Rabba Al-Sarhan
- Full name: Rabba Al-Sarhan Club
- Founded: 2017; 8 years ago
- Ground: Al-Mafraq Stadium
- Capacity: 3,500
- League: Jordanian Second Division League
- 2023: Jordanian Second Division League – Group 2, 7th of 8

= Rabba Al-Sarhan Club =

Jordanian association football club from Mafraq

Rabba Al-Sarhan Club (نادي رباع السرحان الرياضي) is a Jordanian football club based in Badiah Gharbiyah, Jordan. It currently competes in the Jordanian First Division League, the second tier of Jordanian football.

==History==
On 13 January 2020, Rabaa Al-Sarhan was granted a license to participate in the Jordanian Third Division League by the Jordan Football Association. It participated in the respective 2020 Jordanian Third Division League for that season.

On 12 March 2022, Secretary General of the Ministry of Youth Dr. Hussein Al-Jabour helped sponsor Rabaa Al-Sarhan regarding its maintenance work to the Rabaa Al-Sarhan Sports Complex.

Rabaa Al-Sarhan participated in the 2022 Jordan FA Cup, where it beat Alia 1–0, but lost 6–0 to Al-Jazeera.

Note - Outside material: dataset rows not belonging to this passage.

(* ===== verification/TextFile.v ===== *)
(** * Text files

    [src/text_file.c]: reading a file line by line into a buffer that is
    used again for the next line.  The file is the bytes that are left, none
    of which is a null byte. *)

From S2P Require Import Prelude CString.

Local Open Scope Z_scope.

Definition newline : ascii := char_of 10.
Definition carriage_return : ascii := char_of 13.

(** [g_string_set_size(s, len)] makes room for [len] characters and the null
    byte; GLib decides how much is allocated. *)
Class GString := { g_string_grow : nat -> nat -> nat }.
Class GStringSpec (G : GString) : Prop := {
  grow_room old len : (len < g_string_grow old len)%nat;
  grow_keeps old len : (old <= g_string_grow old len)%nat;
}.

(** The buffer: [len] and [allocated_len]. *)
Record gstring := GStr { gs_len : nat; gs_allocated : nat }.

(** [fgets()]: at most [n] characters, up to a newline. *)
Fixpoint fgets (n : nat) (file : cstring) : cstring * cstring :=
  match n, file with
  | O, _ | _, [] => ([], file)
  | S n, c :: file =>
      if decide (c = newline) then ([c], file)
      else let '(s, rest) := fgets n file in (c :: s, rest)
  end.

Section text_file.
Context {G : GString}.

Definition max_length : nat := Z.to_nat (512 * 1024).
Definition step : nat := Z.to_nat 1024.

Definition g_string_set_size (b : gstring) (len : nat) : gstring := GStr len (g_string_grow (gs_allocated b) len).

(** The loop: what was read, the buffer, and the rest of the file.  [None]
    is the end of the file. *)
Fixpoint read_loop (fuel : nat) (line : cstring) (b : gstring) (file : cstring) : res (option (cstring * gstring * cstring)) :=
  if (gs_len b <? max_length)%nat then
    match fuel with
    | O => Err OutOfFuel
    | S fuel =>
        match fgets (gs_allocated b - length line - 1) file with
        | ([], _) => if (length line =? 0)%nat then Ok None else Ok (Some (line, b, file))
        | (s, rest) =>
            let line := line ++ s in
            if (length s <? step - 1)%nat || bool_decide (List.last line " "%char = newline)
            then Ok (Some (line, b, rest))
            else read_loop fuel line (g_string_set_size b (length line + step)) rest
        end
    end
  else Ok (Some (line, b, file)).

(** [buffer->str[length - 1] == c], and [--length] if so; with [length] zero
    the character before the buffer is read. *)
Definition strip_last (c : ascii) (line : cstring) : res cstring :=
  if (length line =? 0)%nat then Err OutOfBounds
  else Ok (if bool_decide (List.last line " "%char = c) then removelast line else line).

Definition read_text_line (b : gstring) (file : cstring) : res (option (cstring * gstring * cstring)) :=
  let b := if (gs_allocated b <? step)%nat then g_string_set_size b step else b in
  r ← read_loop (S (length file)) [] b file;
  match r with
  | None => Ok None
  | Some (line, b, file) =>
      line ← strip_last newline line;
      line ← strip_last carriage_return line;
      Ok (Some (line, g_string_set_size b (length line), file))
  end.

End text_file.

(** * Text files: proofs

    A line that is not too long is read whole, without its newline, whatever
    the size of the buffer is; an empty line is not. *)

Lemma max_length_eq : Z.of_nat max_length = 524288.
Proof. unfold max_length. by rewrite Z2Nat.id. Qed.
Lemma step_eq : Z.of_nat step = 1024.
Proof. unfold step. by rewrite Z2Nat.id. Qed.
#[global] Opaque max_length step.

Section proofs.
Context {G : GString} {HG : GStringSpec G}.

Lemma fgets_line n l rest :
  newline ∉ l -> (length l < n)%nat -> fgets n (l ++ newline :: rest) = (l ++ [newline], rest).
Proof using.
  clear HG. revert n. induction l as [|c l IH]; intros n Hn Hlen.
  - destruct n as [|n]; [simpl in Hlen; lia|]. cbn [fgets app]. by rewrite decide_True.
  - destruct n as [|n]; [simpl in Hlen; lia|]. apply not_elem_of_cons in Hn as [Hc Hn]. cbn [fgets app take drop].
    rewrite decide_False by congruence. by rewrite IH by (done || (simpl in Hlen; lia)).
Qed.

Lemma fgets_part n l rest :
  newline ∉ l -> (n <= length l)%nat -> fgets n (l ++ newline :: rest) = (take n l, drop n l ++ newline :: rest).
Proof using.
  clear HG. revert l. induction n as [|n IH]; intros l Hn Hlen; [by destruct l|].
  destruct l as [|c l]; [simpl in Hlen; lia|]. apply not_elem_of_cons in Hn as [Hc Hn]. cbn [fgets app take drop].
  rewrite decide_False by congruence. by rewrite IH by (done || (simpl in Hlen; lia)).
Qed.

Lemma last_in {A} (x d : A) s : List.last (x :: s) d ∈ x :: s.
Proof using.
  clear. revert x. induction s as [|y s IH]; intros x; [by left|]. right. apply IH.
Qed.

Lemma last_app_ne {A} (s t : list A) d : t <> [] -> List.last (s ++ t) d = List.last t d.
Proof using.
  clear. intros Ht. induction s as [|x s IH]; [done|]. simpl. rewrite IH. by destruct s, t.
Qed.

(** The loop has read [line], and [l] is left of the line. *)
Lemma read_loop_ok fuel line b l rest :
  newline ∉ l -> (length l < fuel)%nat -> (gs_len b < max_length)%nat ->
  (length line + step <= gs_allocated b)%nat -> (length line + length l + step < max_length)%nat ->
  exists b', read_loop fuel line b (l ++ newline :: rest) = Ok (Some (line ++ l ++ [newline], b', rest)).
Proof using HG.
  revert line b l. induction fuel as [|fuel IH]; intros line b l Hn Hf Hb Ha Hlen; [lia|].
  cbn [read_loop]. rewrite (proj2 (Nat.ltb_lt _ _) Hb). set (n := (gs_allocated b - length line - 1)%nat).
  pose proof step_eq as Hstep.
  destruct (le_lt_dec n (length l)) as [Hle|Hlt].
  - rewrite fgets_part by done. assert (Hln : length (take n l) = n) by (rewrite length_take; lia).
    destruct (take n l) as [|c s] eqn:Et; [simpl in Hln; lia|]. rewrite <- Et in *. cbv zeta.
    rewrite Hln, (proj2 (Nat.ltb_ge n (step - 1))) by lia.
    rewrite last_app_ne by (rewrite Et; done).
    assert (Hlast : List.last (take n l) " "%char ∈ l).
    { eapply elem_of_subseteq; [|rewrite Et; apply last_in]. rewrite <- Et. intros z. apply subseteq_take. }
    rewrite bool_decide_false by (intros E; rewrite E in Hlast; done). cbn [orb].
    destruct (IH (line ++ take n l) (g_string_set_size b (length (line ++ take n l) + step)) (drop n l)) as [b' Hb'].
    + intros H. apply Hn. by apply subseteq_drop in H.
    + rewrite length_drop. lia.
    + cbn [gs_len g_string_set_size]. rewrite length_app. lia.
    + cbn [gs_allocated g_string_set_size].
      pose proof (grow_room (gs_allocated b) (length (line ++ take n l) + step)). lia.
    + rewrite length_app, length_drop. lia.
    + exists b'. rewrite Hb'. do 4 f_equal. rewrite <- app_assoc. f_equal. by rewrite app_assoc, take_drop.
  - rewrite fgets_line by done. destruct (l ++ [newline]) as [|c s] eqn:Et; [by destruct l|]. rewrite <- Et. cbv zeta.
    rewrite !last_app_ne by (done || (rewrite Et; done)). rewrite bool_decide_true, orb_true_r by done.
    exists b. done.
Qed.

(** A line that can be read back. *)
Record good_line (l : cstring) : Prop := {
  line_nonempty : l <> [];
  line_newline : newline ∉ l;
  line_return : List.last l " "%char <> carriage_return;
  line_length : (length l + step < max_length)%nat;
}.

Lemma good_line_len l : good_line l -> (length l < max_length)%nat.
Proof using. clear. intros []. lia. Qed.

Lemma strip_last_newline l : strip_last newline (l ++ [newline]) = Ok l.
Proof using.
  clear. unfold strip_last. rewrite length_app. destruct (Nat.eqb_spec (length l + length [newline]) 0); [simpl in *; lia|].
  rewrite last_app_ne by done. by rewrite bool_decide_true, removelast_last.
Qed.

Lemma read_text_line_ok b l rest :
  good_line l -> (gs_len b < max_length)%nat ->
  exists b', read_text_line b (l ++ newline :: rest) = Ok (Some (l, b', rest)) /\ gs_len b' = length l.
Proof using HG.
  intros [Hne Hn Hr Hlen] Hb. unfold read_text_line.
  set (b0 := if (gs_allocated b <? step)%nat then _ else b).
  assert (Hb0 : (gs_len b0 < max_length)%nat /\ (step <= gs_allocated b0)%nat).
  { unfold b0. destruct (Nat.ltb_spec (gs_allocated b) step); [|done]. cbn [gs_len gs_allocated g_string_set_size].
    pose proof (grow_room (gs_allocated b) step). pose proof max_length_eq. pose proof step_eq. lia. }
  destruct Hb0 as [Hb1 Hb2].
  destruct (read_loop_ok (S (length (l ++ newline :: rest))) [] b0 l rest) as [b' ->]; try done.
  { rewrite length_app. lia. }
  cbn [mbind res_bind app]. rewrite strip_last_newline. cbn [mbind res_bind]. unfold strip_last.
  destruct (Nat.eqb_spec (length l) 0) as [E|_]; [by apply nil_length_inv in E|].
  rewrite bool_decide_false by done. cbn [mbind res_bind]. eexists. done.
Qed.

Lemma read_text_line_eof b : (gs_len b < max_length)%nat -> read_text_line b [] = Ok None.
Proof using HG.
  intros Hb. unfold read_text_line. set (b0 := if (gs_allocated b <? step)%nat then _ else b).
  assert (Hb1 : (gs_len b0 < max_length)%nat).
  { unfold b0. destruct (gs_allocated b <? step)%nat; [|done]. cbn [gs_len g_string_set_size].
    pose proof max_length_eq. pose proof step_eq. lia. }
  cbn [length read_loop]. rewrite (proj2 (Nat.ltb_lt _ _) Hb1). clear -b0.
  destruct (gs_allocated b0 - 0 - 1)%nat; done.
Qed.

(** An empty line: the code reads the character before the buffer. *)
Lemma read_text_line_empty b rest :
  (gs_len b < max_length)%nat -> read_text_line b (newline :: rest) = Err OutOfBounds.
Proof using HG.
  intros Hb. unfold read_text_line. set (b0 := if (gs_allocated b <? step)%nat then _ else b).
  assert (Hb0 : (gs_len b0 < max_length)%nat /\ (step <= gs_allocated b0)%nat).
  { unfold b0. destruct (Nat.ltb_spec (gs_allocated b) step); [|done]. cbn [gs_len gs_allocated g_string_set_size].
    pose proof (grow_room (gs_allocated b) step). pose proof max_length_eq. pose proof step_eq. lia. }
  destruct Hb0 as [Hb1 Hb2].
  destruct (read_loop_ok (S (length (newline :: rest))) [] b0 [] rest) as [b' Hb']; try done; [set_solver|simpl; lia| |].
  { pose proof max_length_eq. pose proof step_eq. simpl. lia. }
  cbn [app] in Hb'. rewrite Hb'. done.
Qed.

End proofs.

(** ** A concrete library *)

#[export] Instance exact_gstring : GString := {| g_string_grow old len := Nat.max old (S len) |}.
#[export] Instance exact_gstring_spec : GStringSpec exact_gstring.
Proof. split; intros old len; unfold g_string_grow, exact_gstring; lia. Qed.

During the 2023 Jordanian Second Division League season, Rabaa Al-Sarhan was initially reported to have been relegated to the Jordanian Third Division League. However, league champions Doqarah was found to have been suspended from the league and relegated to the third tier, sparring Rabaa Al-Sarhan from relegation and allowing it to participate in the 2024 season.